Hélio achava que já tinha entendido as intenções da mãe e, irritado, virou as costas.
"Mãe, o papai nunca vai te amar como ama a Tia Lílian. É melhor você desistir."
"No futuro... mesmo que você volte a ser como antes, eu não vou mais reclamar que você fala demais."
"Mas, primeiro, você tem que pedir desculpas pelo que aconteceu hoje. Você foi grossa comigo!"
Hélio resmungou por um bom tempo, mas não ouviu nenhuma desculpa de Kesia.
Quando se virou, viu que ela já tinha entrado no carro parado na porta e o veículo já tinha se afastado.
Hélio ficou tão irritado que seu rosto ficou vermelho.
Gritou, despejando toda a frustração na direção por onde o carro desapareceu: "Mãe, eu não vou deixar você conseguir o que quer!"
Hélio voltou para o quarto do hospital, completamente abatido.
Íris, ao vê-lo assim, perguntou, confusa: "Mano, você não disse que ia trazer o caldo que a mamãe fez? A Tia Lílian está esperando para tomar. Você não vai conseguir, né?"
"Impossível. Eu vou conseguir, sim!" gritou Hélio, descontente.
Naquela noite, Hélio teve uma febre alta de repente.
Ficava murmurando sem parar: "Mãe... mãe, o caldo..."
André estava sentado ao lado da cama, o cansaço evidente no olhar.

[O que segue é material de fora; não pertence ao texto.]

Lemma read_more path service start old new view :
  service_of path = Some service -> start <= length old -> old `prefix_of` new ->
  (Z.of_nat (length new) <= u64_max)%Z -> views new (length old) view ->
  exists events,
    read_new_log_events unicode_digit run_id path (consumed start old) view
      = (Ok events, consumed start new) /\
    text_events service (complete (drop start new))
      = text_events service (complete (drop start old)) ++ events.
Proof.
  intros Hserv Hs [more ->] Hmax (_ & Hc & Hlen). unfold read_new_log_events.
  rewrite (proj2 (Z.ltb_ge _ _)) by (pose proof (consumed_le start old Hs); lia).
  rewrite Hc. cbn [with_context map_err].
  destruct (complete_split (drop start old)) as (rest & Hold & He & Hn).
  set (done := complete (drop start old)) in *.
  assert (drop start (old ++ more) = done ++ (rest ++ more)) as Hnew
    by (rewrite drop_app_le by done; rewrite Hold at 1; by rewrite app_assoc).
  assert (drop (Z.to_nat (consumed start old)) (old ++ more) = rest ++ more) as ->.
  { unfold consumed. fold done. replace (Z.to_nat _) with (start + length done) by lia.
    rewrite <- drop_drop, Hnew. apply drop_app_length. }
  assert (complete (drop start (old ++ more)) = done ++ complete (rest ++ more)) as Hcomp
    by (rewrite Hnew; by apply complete_app).
  assert (consumed start (old ++ more)
    = consumed start old + Z.of_nat (length (complete (rest ++ more))))%Z as Hcons
    by (unfold consumed; rewrite Hcomp, length_app; fold done; lia).
  pose proof (consumed_le start (old ++ more) ltac:(rewrite length_app; lia)).
  rewrite Hcomp, text_events_app, Hcons by done. unfold complete.
  destruct (rposition is_newline (rest ++ more)) as [i|] eqn:Ei.
  - rewrite Hserv. eexists. split; [|reflexivity]. f_equal. unfold saturating_add.
    apply Z.min_l. unfold complete in *. rewrite Ei in *. lia.
  - exists []. simpl. by rewrite Z.add_0_r.
Qed.

(** ** A growing log among others *)

(** The looks at one file in a message of the watcher find texts that grow. *)
Inductive grows_in (path : string) : bytes -> list (string * FileView) -> bytes -> Prop :=
| grows_nil content : grows_in path content [] content
| grows_other content changed content' other view :
    other <> path -> grows_in path content changed content' ->
    grows_in path content ((other, view) :: changed) content'
| grows_more old new changed content view :
    old `prefix_of` new -> views new (length old) view -> grows_in path new changed content ->
    grows_in path old ((path, view) :: changed) content.

(** So they do in all messages, and none says that the file is removed. *)
Inductive grows (path : string) : bytes -> list (option (EventKind * list (string * FileView))) ->
    bytes -> Prop :=
| grows_end content : grows path content [] content
| grows_error content events content' :
    grows path content events content' -> grows path content (None :: events) content'
| grows_removed content changed events content' :
    Forall (fun change => change.1 <> path) changed -> grows path content events content' ->
    grows path content (Some (KindRemove, changed) :: events) content'
| grows_ignored content changed events content' :
    grows path content events content' ->
    grows path content (Some (KindOther, changed) :: events) content'
| grows_changed kind old new changed events content :
    kind = KindAny \/ kind = KindCreate \/ kind = KindModify ->
    grows_in path old changed new -> grows path new events content ->
    grows path old (Some (kind, changed) :: events) content.

Lemma grows_in_prefix path old changed new : grows_in path old changed new -> old `prefix_of` new.
Proof. induction 1; [done|done|by etrans]. Qed.

Lemma grows_prefix path old events new : grows path old events new -> old `prefix_of` new.
Proof.
  induction 1 as [| | | |kind old mid changed events new Hk Hin Hg IH]; try done.
  etrans; [by eapply grows_in_prefix|done].
Qed.

(** The events that come from one file. *)
Definition events_of (path : string) (emitted : list (string * DaemonLogEvent)) : list DaemonLogEvent :=
  (List.filter (fun event => bool_decide (event.1 = path)) emitted).*2.

Lemma events_of_app path a b : events_of path (a ++ b) = events_of path a ++ events_of path b.
Proof. unfold events_of. by rewrite List.filter_app, fmap_app. Qed.

Lemma events_of_pairs path other events :
  events_of path (pair other <$> events) = if bool_decide (other = path) then events else [].
Proof.
  unfold events_of. induction events as [|e events IH]; simpl in *; [by case_bool_decide|].
  case_bool_decide; simpl; [f_equal|]; apply IH.
Qed.

Lemma tail_other path other view cursors cursors' emitted :
  other <> path -> tail_path unicode_digit run_id cursors (other, view) = (cursors', emitted) ->
  cursors' !! path = cursors !! path /\ events_of path emitted = [].
Proof.
  intros Hne. unfold tail_path. destruct (negb _); [by intros [= <- <-]|].
  destruct (negb _); [intros [= <- <-]; by rewrite lookup_delete_ne|].
  destruct (read_new_log_events _ _ _ _ _) as [events offset]. intros [= <- <-].
  rewrite lookup_insert_ne by done. split; [done|]. destruct events; try done.
  rewrite events_of_pairs. by rewrite bool_decide_false.
Qed.

Section one_file.
Context (path service : string) (start : nat).
Context (Htail : is_tailed_log_path path = true) (Hservice : service_of path = Some service).

(** The cursor stands behind what was told of a text. *)
Definition told (cursors : Cursors) (content : bytes) : Prop :=
  start <= length content /\ default 0%Z (cursors !! path) = consumed start content.

(** What of a new text was not told of the old one. *)
Definition tells (old new : bytes) (events : list DaemonLogEvent) : Prop :=
  text_events service (complete (drop start new))
    = text_events service (complete (drop start old)) ++ events.

Lemma tells_trans a b c e1 e2 : tells a b e1 -> tells b c e2 -> tells a c (e1 ++ e2).
Proof. unfold tells. intros -> ->. by rewrite app_assoc. Qed.

Lemma tells_nothing a : tells a a [].
Proof. unfold tells. by rewrite app_nil_r. Qed.

Lemma tail_paths_tell old changed new cursors cursors' emitted :
  grows_in path old changed new -> told cursors old -> (Z.of_nat (length new) <= u64_max)%Z ->
  tail_paths unicode_digit run_id cursors changed = (cursors', emitted) ->
  told cursors' new /\ tells old new (events_of path emitted).
Proof.
  intros Hg. revert cursors cursors' emitted.
  induction Hg as [content|content changed new other view Hne Hg IH|old mid changed new view Hp Hv Hg IH];
    intros cursors cursors' emitted Htold Hmax; cbn [tail_paths].
  - intros [= <- <-]. split; [done|apply tells_nothing].
  - destruct (tail_path _ _ _ _) as [c1 e1] eqn:H1. destruct (tail_paths _ _ c1 changed) as [c2 e2] eqn:H2.
    intros [= <- <-]. destruct (tail_other _ _ _ _ _ _ Hne H1) as [Hc He].
    destruct (IH c1 c2 e2) as [Ht Htells]; try done.
    { unfold told in *. by rewrite Hc. }
    split; [done|]. by rewrite events_of_app, He.
  - destruct (tail_path _ _ _ _) as [c1 e1] eqn:H1. destruct (tail_paths _ _ c1 changed) as [c2 e2] eqn:H2.
    intros [= <- <-]. destruct Htold as [Hs Hcur]. unfold tail_path in H1. rewrite Htail in H1.
    pose proof Hv as (Hex & _). rewrite Hex, Hcur in H1. cbn [negb] in H1.
    pose proof (prefix_length _ _ Hp). pose proof (prefix_length _ _ (grows_in_prefix _ _ _ _ Hg)).
    destruct (read_more path service start old mid view) as (events & Hread & Htext); try done; [lia|].
    rewrite Hread in H1. injection H1 as <- <-.
    destruct (IH (<[path:=consumed start mid]> cursors) c2 e2) as [Ht Htells]; try done.
    { split; [lia|]. by rewrite lookup_insert_eq. }
    split; [done|]. rewrite events_of_app, events_of_pairs, bool_decide_true by done.
    by eapply tells_trans.
Qed.

Lemma deletes_keep (changed : list (string * FileView)) (cursors : Cursors) :
  Forall (fun change => change.1 <> path) changed ->
  foldl (fun cursors change => delete change.1 cursors) cursors changed !! path = cursors !! path.
Proof.
  intros Hf. revert cursors. induction Hf as [|change changed Hne Hf IH]; intros cursors; [done|].
  cbn [foldl]. by rewrite IH, lookup_delete_ne.
Qed.

Lemma run_tells old events new cursors cursors' emitted :
  grows path old events new -> told cursors old -> (Z.of_nat (length new) <= u64_max)%Z ->
  tail_run_logs_in_dir unicode_digit run_id cursors events = (cursors', emitted) ->
  tells old new (events_of path emitted).
Proof.
  intros Hg. revert cursors cursors' emitted.
  induction Hg as [| |content changed events new Hn Hg IH| |kind old mid changed events new Hk Hin Hg IH];
    intros cursors cursors' emitted Htold Hmax; cbn [tail_run_logs_in_dir tail_step].
  - intros [= <- <-]. apply tells_nothing.
  - destruct (tail_run_logs_in_dir _ _ _ _) as [c e] eqn:H. intros [= <- <-]. by eapply IHHg.
  - destruct (tail_run_logs_in_dir _ _ _ _) as [c e] eqn:H. intros [= <- <-]. eapply IH; [|done|exact H].
    unfold told in *. by rewrite deletes_keep.
  - destruct (tail_run_logs_in_dir _ _ _ _) as [c e] eqn:H. intros [= <- <-]. by eapply IHHg.
  - assert (tail_step unicode_digit run_id cursors (Some (kind, changed))
      = tail_paths unicode_digit run_id cursors changed) as Hstep by (by destruct Hk as [-> | [-> | ->]]).
    cbn [tail_step] in Hstep. rewrite Hstep.
    destruct (tail_paths _ _ _ changed) as [c1 e1] eqn:H1.
    destruct (tail_run_logs_in_dir _ _ c1 _) as [c e] eqn:H. intros [= <- <-].
    pose proof (prefix_length _ _ (grows_prefix _ _ _ _ Hg)).
    destruct (tail_paths_tell old changed mid cursors c1 e1) as [Ht Htells]; try done; [lia|].
    rewrite events_of_app. eapply tells_trans; [exact Htells|]. by eapply IH.
Qed.
End one_file.

(** C25: While a log only grows, whoever listens to its run gets an event of each line that
    is completed since, once and in order, whatever happens to the other files and however
    the messages of the watcher are spread; an unfinished line waits for its end. *)
Theorem tail_tells_lines_once path service cursors events old new cursors' emitted :
  is_tailed_log_path path = true -> service_of path = Some service ->
  default 0%Z (cursors !! path) = Z.of_nat (length old) -> grows path old events new ->
  (Z.of_nat (length new) <= u64_max)%Z ->
  tail_run_logs_in_dir unicode_digit run_id cursors events = (cursors', emitted) ->
  events_of path emitted = text_events service (complete (drop (length old) new)).
Proof.
  intros Htail Hservice Hcur Hg Hmax Hrun.
  pose proof (run_tells path service (length old) Htail Hservice old events new cursors cursors'
    emitted Hg) as Htells.
  unfold tells in Htells. rewrite drop_all in Htells. rewrite Htells; try done.
  split; [done|]. unfold consumed. rewrite drop_all. simpl. lia.
Qed.
End once.

(** ** One task for each run with listeners *)

(** How many listen to a run: those who came less those who left. *)
Definition listening (run_id : string) (n : Z) (op : TailOp) : Z :=
  match op with
  | Retain id => if bool_decide (id = run_id) then n + 1 else n
  | Release id => if bool_decide (id = run_id) then Z.max 0 (n - 1) else n
  | TaskEnds _ => n
  end.

Definition listeners_after (ops : list TailOp) (run_id : string) : Z :=
  foldl (listening run_id) 0%Z ops.

Definition registry_after (ops : list TailOp) : TailRegistry := foldl tail_op TailRegistry_default ops.

Record registry_ok (count : string -> Z) (ended : Prop) (r : TailRegistry) : Prop := {
  ro_none run_id : tr_runs r !! run_id = None -> count run_id = 0%Z;
  ro_some run_id handle : tr_runs r !! run_id = Some handle ->
    count run_id = lt_subscribers handle /\ (0 < lt_subscribers handle)%Z /\ lt_task handle < tr_next r;
  ro_distinct run1 run2 h1 h2 : tr_runs r !! run1 = Some h1 -> tr_runs r !! run2 = Some h2 ->
    lt_task h1 = lt_task h2 -> run1 = run2;
  ro_no_orphan task : task ∈ tr_live r ->
    exists run_id handle, tr_runs r !! run_id = Some handle /\ lt_task handle = task;
  ro_live run_id handle : tr_runs r !! run_id = Some handle -> ended \/ lt_task handle ∈ tr_live r;
}.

"Diretor Machado, ainda não conseguimos contato com a senhora," disse a secretária, sem saber bem o que dizer.
O que estava acontecendo com a senhora? Se não estava enganada, era a segunda vez que isso acontecia.
O olhar escuro de André se encheu de severidade; ele raramente se irritava, mas agora se enfurecera: "Vai fazer birra a ponto de abandonar até os filhos? Kesia, eu realmente te subestimei!"
No apartamento, Kesia salvou os pedidos enviados pela Milena, confirmou as áreas de risco e, finalmente tranquila, começou a planejar os croquis do dia.
Quando trabalhava nos projetos, tinha o costume de cortar qualquer contato com o mundo exterior.
Na época em que ganhou seu primeiro prêmio nacional, ficou sete dias e sete noites no ateliê, sem sair nem uma vez.
Qualquer distração de fora atrapalhava seu raciocínio.
Muitas vezes, a inspiração vinha de repente; se não aproveitasse no momento, dificilmente voltaria.
Por segurança, Kesia colocou o celular no modo avião.
Tinha receio de, ao checar as horas, se deparar com notícias sobre Lílian e André nos sites de fofoca e se deixar abalar.
Ela havia superado, mas não significa que não sentisse raiva.
Kesia ficou isolada, criando, por três dias.
Durante esse tempo, até sonhava revisando os detalhes das roupas.
A mensagem tinha sido enviada três dias antes, às três da manhã.
Kesia ficou paralisada, apertando o telefone com força involuntária.
Como Hélio tinha ficado doente assim, de repente?
Naquele dia, quando o viu, ele parecia tão bem.
Estava até saudável o suficiente para discutir com ela, dizendo que ia escolher o pai...
Kesia baixou os olhos e uma sombra pairou em seu olhar.
Lembrou-se de como, antigamente, sempre cuidava dos filhos sem descanso se eles não estivessem bem.
Ficava ao lado da cama deles o tempo todo.
Mas eles só lembravam de reclamar que ela falava demais.
Diziam que ela não era médica e que ficar no quarto não adiantava nada.
Kesia sorriu, amargurada, e limpou discretamente o canto úmido dos olhos.
Sim, mesmo que fosse, de que adiantaria?
Depois, André ainda lhe enviou várias mensagens, cheias de interrogações.